I have to agree with this. Check him for a chip. Somebody's heart could be breaking with out their little friend. I would enjoy him more knowing that nobody is missing him.


----------



## TaylorMonroeee (Jun 8, 2014)

krazykatman said:


> I have to agree with this. Check him for a chip. Somebody's heart could be breaking with out their little friend. I would enjoy him more knowing that nobody is missing him.


We did have him checked for a microchip, and we also looked everywhere for a lost cat sign. It was the first thing we did.

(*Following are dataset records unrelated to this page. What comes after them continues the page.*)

(* ===== verification/DataSetSpec.v ===== *)
(** * What a data set promises

    The laws of the table below a data set, and the cursor and the values of a
    data set in terms of the rows of that table: the cursor goes over the rows in
    the order of their numbers, and the value of a column is the one of the
    current row, whether it was read before or not. *)

From stdpp Require Import base list gmap sorting.
Set Warnings "-clear-no-such-hyp,-notation-incompatible-prefix,-notation-for-abbreviation".
From Stdlib Require Import ZArith Lia.
From S2P Require Import Prelude ColumnData ColumnSpec StateM Bytes ColumnRecords CNum VariantType Variant ColumnType Expr ExprEval MasterColumn Table SystemTables DataSet.

Local Open Scope Z_scope.

Lemma find_position_lt name columns i p : find_position name columns i = Some p -> (p < i + length columns)%nat.
Proof. revert i. induction columns as [|c columns IH]; intros i; cbn; [done|]. case_bool_decide; [intros [= <-]; lia|]. intros H2%IH. lia. Qed.

(** ** The rows of a table *)

Record stored_row : Type := { sr_trid : Z; sr_address : ColumnDataAddress; sr_mcr : MasterColumnRecord; sr_values : list Variant }.

(** The values by the positions of the columns. *)
Definition full_row (r : stored_row) : list Variant := row_id (sr_trid r) :: sr_values r.

Record row_ok (info : table_info) (r : stored_row) : Prop := {
  row_positive : 0 < sr_trid r;
  row_number : m_tableRowId (sr_mcr r) = sr_trid r;
  row_records : length (m_columnRecords (sr_mcr r)) = length (sr_values r);
  row_width : length (tbl_columns info) = S (length (sr_values r));
  row_not_null : forall i c v, tbl_columns info !! S i = Some c -> sr_values r !! i = Some v -> isNull v && col_notNull c = false
}.

Definition replace_row (r : stored_row) (l : list stored_row) : list stored_row :=
  (fun x => if sr_trid x =? sr_trid r then r else x) <$> l.
Definition remove_row (k : Z) (l : list stored_row) : list stored_row := filter (fun x => sr_trid x <> k) l.
Definition rows_after (k : Z) (l : list stored_row) : list stored_row := filter (fun x => k < sr_trid x) l.

(** The promises of a table to those who read it: it holds rows in the order of
    their numbers, which its main index can go through.  The search for the next
    row is promised for the numbers of [st_key] only. *)
Class ScanTableLaws (T : Type) {ST : ScanTable T} : Type := {
  st_ok : table_info -> T -> list stored_row -> Prop;
  st_key : Z -> Prop;
  st_sorted : forall info t l, st_ok info t l -> StronglySorted Z.lt (sr_trid <$> l);
  st_rows : forall info t l, st_ok info t l -> Forall (row_ok info) l;
  st_keys : forall info t l, st_ok info t l -> Forall (fun r => st_key (sr_trid r)) l;
  st_min_law : forall info t l, st_ok info t l -> exists t', st_getMinKey t = (Ok (sr_trid <$> head l), t') /\ st_ok info t' l;
  st_max_law : forall info t l, st_ok info t l -> exists t', st_getMaxKey t = (Ok (sr_trid <$> last l), t') /\ st_ok info t' l;
  st_next_law : forall info t l k, st_ok info t l -> st_key k -> exists t', st_findNextKey k t = (Ok (sr_trid <$> head (rows_after k l)), t') /\ st_ok info t' l;
  st_find_law : forall info t l r, st_ok info t l -> r ∈ l -> exists t', st_find (sr_trid r) t = (Ok (Some (sr_address r)), t') /\ st_ok info t' l;
  st_mcr_law : forall info t l r, st_ok info t l -> r ∈ l -> exists t', st_readMasterColumnRecord (sr_address r) t = (Ok (sr_mcr r), t') /\ st_ok info t' l;
  st_record_law : forall info t l r i record v, st_ok info t l -> r ∈ l -> m_columnRecords (sr_mcr r) !! i = Some record -> sr_values r !! i = Some v ->
    exists t', st_readRecord (S i) (m_address record) t = (Ok v, t') /\ st_ok info t' l
}.
Lemma scan_update n info t l r columns values tp : scan_ok (S n) info t l -> r ∈ l -> tp_ok tp -> length columns = length values -> NoDup columns ->
  Forall (fun i => i < length (t_columns (sct_params t)))%nat columns -> at_columns info fits_column (S <$> columns) values ->
  match st_updateRow (sr_mcr r) (sr_address r) (S <$> columns) values tp t with
  | (Ok _, t') => exists r', updated_row info (S <$> columns) values r r' /\ scan_ok n info t' (replace_row r' l)
  | (Throw _, t') => some_refused info (S <$> columns) values /\ scan_ok n info t' l
  | (Undef _, _) => some_refused info (S <$> columns) values
  end.
Proof.
  intros Hok Hin Htp Hlen Hnd Hcol Hfit. destruct (held_address _ info t l r Hok Hin) as [Ha Hsm]. pose proof Hok as [H1 H2 H3 _].
  destruct (held_in _ info t l r Hok Hin) as (a & dss & dm & idx & row & Hrep & Hk & Hr & Hroom & Hh & Hrow & Hrok & Hval & Hread). pose proof (rh_positive _ _ _ _ _ _ Hh) as Hpos.
  assert (Hls : length (at_layouts a) = length (t_columns (sct_params t))) by apply (tr_columns _ _ _ _ _ _ _ _ Hrep). assert (Hrl : length row = length (t_columns (sct_params t))) by apply Hrok.
  assert (Hup : update_ok (sct_params t) columns values).
  { split; [done|]. split; [done|]. intros k i v tc Hi Hv Htc. destruct H2 as [c0 Hinfo]. apply (Hfit k (S i) (info_of tc) v); [by rewrite list_lookup_fmap, Hi|done|].
    rewrite Hinfo. change ((info_of <$> t_columns (sct_params t)) !! i = Some (info_of tc)). by rewrite list_lookup_fmap, Htc. }
  pose proof (updateRow_mcr_ok _ te_sha256 te_time uninitialized H1 (sct_state t) a dss dm idx n (sr_trid r) row (sr_mcr r) (sr_address r) columns values tp Hrep Hrow (proj1 (rh_key _ _ _ _ _ _ Hh)) Ha Hsm (rh_trid _ _ _ _ _ _ Hh) ltac:(lia) Hrok Hup Htp) as Hf.
  pose proof (spec_updates_ok _ info (at_layouts a) columns values H1 H2 Hlen Hcol Hls) as Hsp. destruct (spec_updates_prefix (sct_params t) (at_layouts a) columns values) as [rest Hrest].
  unfold follows_keeping, spec_update in Hf. rewrite Hrow in Hf. replace (len values =? len columns) with true in Hf by (unfold len; rewrite Hlen; symmetry; apply Z.eqb_refl). cbn [negb] in Hf.
  destruct (spec_updates (sct_params t) (at_layouts a) columns values) as [ws o]. destruct Hsp as [Hws Ho]. cbn [fst] in Hrest.
  assert (Hwd : NoDup ws.*1 /\ Forall (fun i => i < length (t_columns (sct_params t)))%nat ws.*1) by (rewrite Hrest in Hnd, Hcol; apply NoDup_app in Hnd as [? _]; by apply Forall_app in Hcol as [? _]). destruct Hwd as [Hwd Hwi].
  destruct (roomy_after _ _ _ n H1 Hls Hwd Hwi Hws Hroom) as [Hrw Hru].
  assert (Hrun : st_updateRow (sr_mcr r) (sr_address r) (S <$> columns) values tp t =
    let '(x, s') := updateRow_mcr (sct_params t) te_sha256 te_time uninitialized (sr_mcr r) (sr_address r) (S <$> columns) values tp (sct_state t) in
    (match x with Ok _ => Ok tt | Throw e => Throw e | Undef u => Undef u end, with_state t s')).
  { cbn [st_updateRow table_ScanTable]. unfold on_state, mbind. by destruct (updateRow_mcr _ _ _ _ _ _ _ _ _ _) as [[] ?]. }
  rewrite Hrun. clear Hrun. destruct o as [[]|e|u]; cbn [fst snd] in Hf.
  - destruct Hf as (x & s' & E & _ & dss' & dm' & idx' & Hrep' & Hd & Hm & Hi). rewrite E. destruct Ho as [<- Hst].
    destruct (tr_rows _ _ _ _ _ _ _ _ Hrep' (sr_trid r) (TableSpec.updated_row row ws)) as (a' & mcr' & Hi' & Hm' & Ht' & _ & Hr'); [apply lookup_insert_eq|].
    exists {| sr_trid := sr_trid r; sr_address := a'; sr_mcr := mcr'; sr_values := (TableSpec.updated_row row ws).*2 |}. split.
    + split; [done|]. exists (ws.*2).*2. split; [done|]. cbn [sr_values]. by rewrite updated_values, Hval.
    + split; [done|done|by rewrite replace_row_keys|]. eexists _, dss', dm', idx'. split; [exact Hrep'|]. cbn [at_rows at_layouts]. split; [|split; [|done]].
      * intros k Hk'. rewrite replace_row_keys. destruct (decide (k = sr_trid r)) as [->|Hne]; [by apply list_elem_of_fmap_2|]. rewrite lookup_insert_ne in Hk' by done. by apply Hk.
      * apply Forall_forall. intros y [->|[Hy Hne]]%in_replace_row.
        -- split; cbn [sr_trid sr_address sr_mcr sr_values]; try done; [|apply Hh]. exists (TableSpec.updated_row row ws). split; [apply lookup_insert_eq|]. split; [done|]. split; [done|]. by apply (readable_updated _ (at_layouts a) _ _ n).
        -- apply (kept_rows _ a dss dm idx _ _ _ _ (eq (sr_trid r)) l Hr); [|done|done|done|done|by intros ?]. intros k Hk'. cbn [at_rows]. by rewrite lookup_insert_ne.
  - destruct ws as [|w ws]; [destruct (updateRow_mcr _ _ _ _ _ _ _ _ _ _) as [x s']; cbn in Hf; by subst x|]. destruct Hf as (s' & E & dss' & dm' & idx' & Hrep' & Hd & Hm & Hi). rewrite E. split; [done|].
    apply (scan_same n info t l {| at_layouts := undone_at (at_layouts a) (w :: ws); at_rows := at_rows a; at_lastTrid := at_lastTrid a |} dss' dm' idx'); [by apply scan_less|done| |done|exact Hrep'].
    apply Forall_forall. intros y Hy. apply (kept_rows _ a dss dm idx _ _ _ _ (fun _ => False) l Hr); [done|done|done|exact Hi|done|by intros ?].
  - destruct (updateRow_mcr _ _ _ _ _ _ _ _ _ _) as [x s']. assert (Hx : x = Undef u) by (destruct ws; exact Hf). by subst x.
Qed.
Lemma width_values shapes l ls rows i : same_shapes shapes l -> standing l ls rows -> (Z.to_nat i < length shapes)%nat ->
  length (data_set_values shapes rows i) = match shapes !! Z.to_nat i with Some d => length (m_columnInfos d) | None => O end.
Proof.
  intros Hsh (Hok & Hin & Hon) Hi. unfold data_set_values. destruct (lookup_lt_is_Some_2 _ _ Hi) as [d0 H0]. rewrite H0. destruct (Forall2_lookup_l _ _ _ _ _ Hsh H0) as (d & Hd & Hs).
  destruct (Forall2_lookup_l _ _ _ _ _ Hon Hd) as (r & Hr & _). destruct (Forall2_lookup_l _ _ _ _ _ Hok Hd) as (rs & Hrs & Hk). destruct (Forall2_lookup_l _ _ _ _ _ Hin Hrs) as (r' & Hr' & Hrin).
  rewrite Hr in *. injection Hr' as <-. rewrite length_fmap, <- (shapes_row_values d0 d r Hs), (row_values_length d rs r Hk Hrin). by destruct Hs as (_ & _ & ->).
Qed.

(** Reading all columns of a data set. *)
Lemma read_at l ls ps i d : at_positions l ls ps -> in_range ls ps -> l !! i = Some d ->
  exists d1 r, run readCurrentRow d = (Ok tt, d1) /\ here ls ps !! i = Some r /\ m_values d1 = row_values d r /\
    at_positions (<[i := d1]> l) ls ps /\ same_shapes l (<[i := d1]> l).
Proof.
  intros H. revert i. unfold here. induction H as [|d0 rows p l ls ps Hd0 H IH]; intros i Hr Hi; [done|]. inversion Hr as [|? ? ? ? Hp Hr']; subst. destruct (lookup_lt_is_Some_2 rows p Hp) as [r Hrow].
  cbn [zip zip_with omap list_omap]. rewrite Hrow. destruct i as [|i].
  - injection Hi as ->. destruct Hd0 as [Hok Hon]. rewrite Hrow in Hon. assert (Hin : r ∈ rows) by (by apply list_elem_of_lookup_2 in Hrow).
    destruct (readCurrentRow_ok d rows r Hok Hin Hon) as (d1 & E & Hok1 & Hon1 & Hs & Hv). exists d1, r. split; [by apply run_ok|]. split; [done|]. split; [done|]. cbn. split.
    + constructor; [|done]. split; [done|]. by rewrite Hrow.
    + constructor; [done|apply same_shapes_refl].
  - destruct (IH i Hr' Hi) as (d1 & r1 & E & Hh & Hv & Hat & Hs). exists d1, r1. split; [done|]. split; [done|]. split; [done|]. split; constructor; done.
Qed.
Lemma prepare_ok h r ls q limit offset response l : request_tables h r ls -> prepare_select h r = Ok (q, limit, offset, response, l) -> prepared r ls q l.
Proof.
  intros (d & Hdb & Htab) H. unfold prepare_select in H. destruct (negb _); [done|]. rewrite Hdb in H. cbn [bind] in H. set (errs0 := _ ++ _) in H. destruct errs0 eqn:Herr0; [|done].
  apply bind_Ok in H as (l0 & Hopen & ([xs s] & Hxs & H)%bind_Ok). destruct (open_tables_ok h d _ _ Htab l0 Hopen) as (Hok0 & Hn0 & Hnil0 & Hlen0).
  assert (Hne0 : l0 <> []). { subst errs0. intros ->. by destruct (m_tables r). }
  set (s0 := {| ss_dataSets := l0; ss_errors := []; ss_knownAliases := []; ss_hasNullableColumns := false; ss_columnCount := 0; ss_response := [] |}) in Hxs.
  destruct (resolve_expressions_ok l0 _ _ s0 xs s (conj (grows_all_refl l0) Hn0) Hne0 Hxs) as ([Hg Hn] & _ & _ & Hfor & Hres & Hcnt).
  assert (Hne : ss_dataSets s <> []). { intros Hnil. rewrite Hnil in Hg. apply Hne0. by inversion Hg. }
  destruct (resolve_where_ok (m_where r) s Hn Hne) as (w & l1 & errs & Hw & Hg1 & Hn1 & Hrw & Hkeep). unfold resolve_where in Hw. rewrite Hw in H. cbn [bind] in H.
  destruct (ss_errors s ++ errs) eqn:Herr; [|done]. apply app_nil in Herr as [Hes ->]. 
  destruct (reset_all_ok l1 ls) as (l2 & Hreset & Hat & Hsh); [by apply (grows_ok l0); [eapply grows_all_trans|..]|]. rewrite Hreset in H. cbn [bind] in H.
  apply bind_Ok in H as ([] & _ & (lim & _ & (off & _ & [= <- <- <- <- <-])%bind_Ok)%bind_Ok). pose proof (shape_wider _ _ Hsh) as Hwide.
  specialize (Hres Hes). assert (Hwide2 : Forall2 wider (ss_dataSets s) l1) by (by apply grows_wider). split; cbn.
  - intros ->. inversion Hsh; subst. by inversion Hg1; subst.
  - done.
  - apply Forall2_same_length_lookup_2; [by apply Forall2_length in Hfor|]. intros i e x He Hx. destruct (Forall2_lookup_l _ _ _ _ _ Hfor He) as (x' & Hx' & Hf). rewrite Hx in Hx'. injection Hx' as <-.
    split; [done|]. apply (resolved_wider l1); [done|]. apply (resolved_wider (ss_dataSets s)); [done|]. by apply (Forall_lookup_1 _ _ _ _ Hres Hx).
  - specialize (Hrw eq_refl). destruct Hrw as [e x [Hf Hr]|]; constructor. split; [done|]. by apply (resolved_wider l1).
  - intros Hplain. assert (Hlen : length l2 = length (ss_dataSets s)) by (rewrite <- (Forall2_length _ _ _ Hsh); symmetry; by apply Forall2_length in Hg1). split.
    + eapply Forall_impl; [exact Hres|]. intros x [_ Hx]. destruct x; try done. cbn in Hx |- *. by rewrite Hlen.
    + destruct Hplain as [Hns|[tables Hstar]].
      * rewrite (Hcnt Hes Hns), width_no_star; [cbn; symmetry; by apply Forall2_length in Hfor|]. apply Forall_lookup. intros i x Hx. destruct (Forall2_lookup_r _ _ _ _ _ Hfor Hx) as (e & He & Hf).
        rewrite (forget_star _ _ Hf). by apply (Forall_lookup_1 _ _ _ _ Hns He).
      * rewrite Hstar in Hxs. injection Hxs as <- <-. destruct (star_columns l0 Hnil0 (length l0) 0 s0) as [Hds Hc]; [done|split; [apply grows_all_refl|done]|by rewrite take_0, drop_0|].
        change (seq 0 (length l0)) with (seq 0 (length (ss_dataSets s0))) in Hds, Hc. 
        rewrite (width_shapes l1 l2 _ Hsh). rewrite (Hkeep l0 Hds). etransitivity; [|symmetry; exact Hc]. etransitivity; [|apply (width_full l0 [])]. f_equal. exact Hds.
Qed.
End Prepare.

We thought he was a stray by how boney and scrawny he was, but had him checked anyways.


----------



## TaylorMonroeee (Jun 8, 2014)

wallycat said:


> He looks like my dearly departed Wally. I thought the Chartr. had a bigger/rounder head, but don't quote me on it.
> He is beautiful.
> How lucky for you both that he has a home and someone to love him and care for him, no matter what he is!
> 
> editing to add, I found this on the cat fancy site...does your baby smile??


He does have a smile, and the description fits his looks.


----------



## krazykatman (Jun 9, 2014)

TaylorMonroeee said:


> We did have him checked for a microchip, and we also looked everywhere for a lost cat sign. It was the first thing we did. We thought he was a stray by how boney and scrawny he was, but had him checked anyways.


Oh good. I'm so glad he found you.


----------



## demichan (Feb 21, 2014)

Wow, he is very beautiful. Those eyes!


----------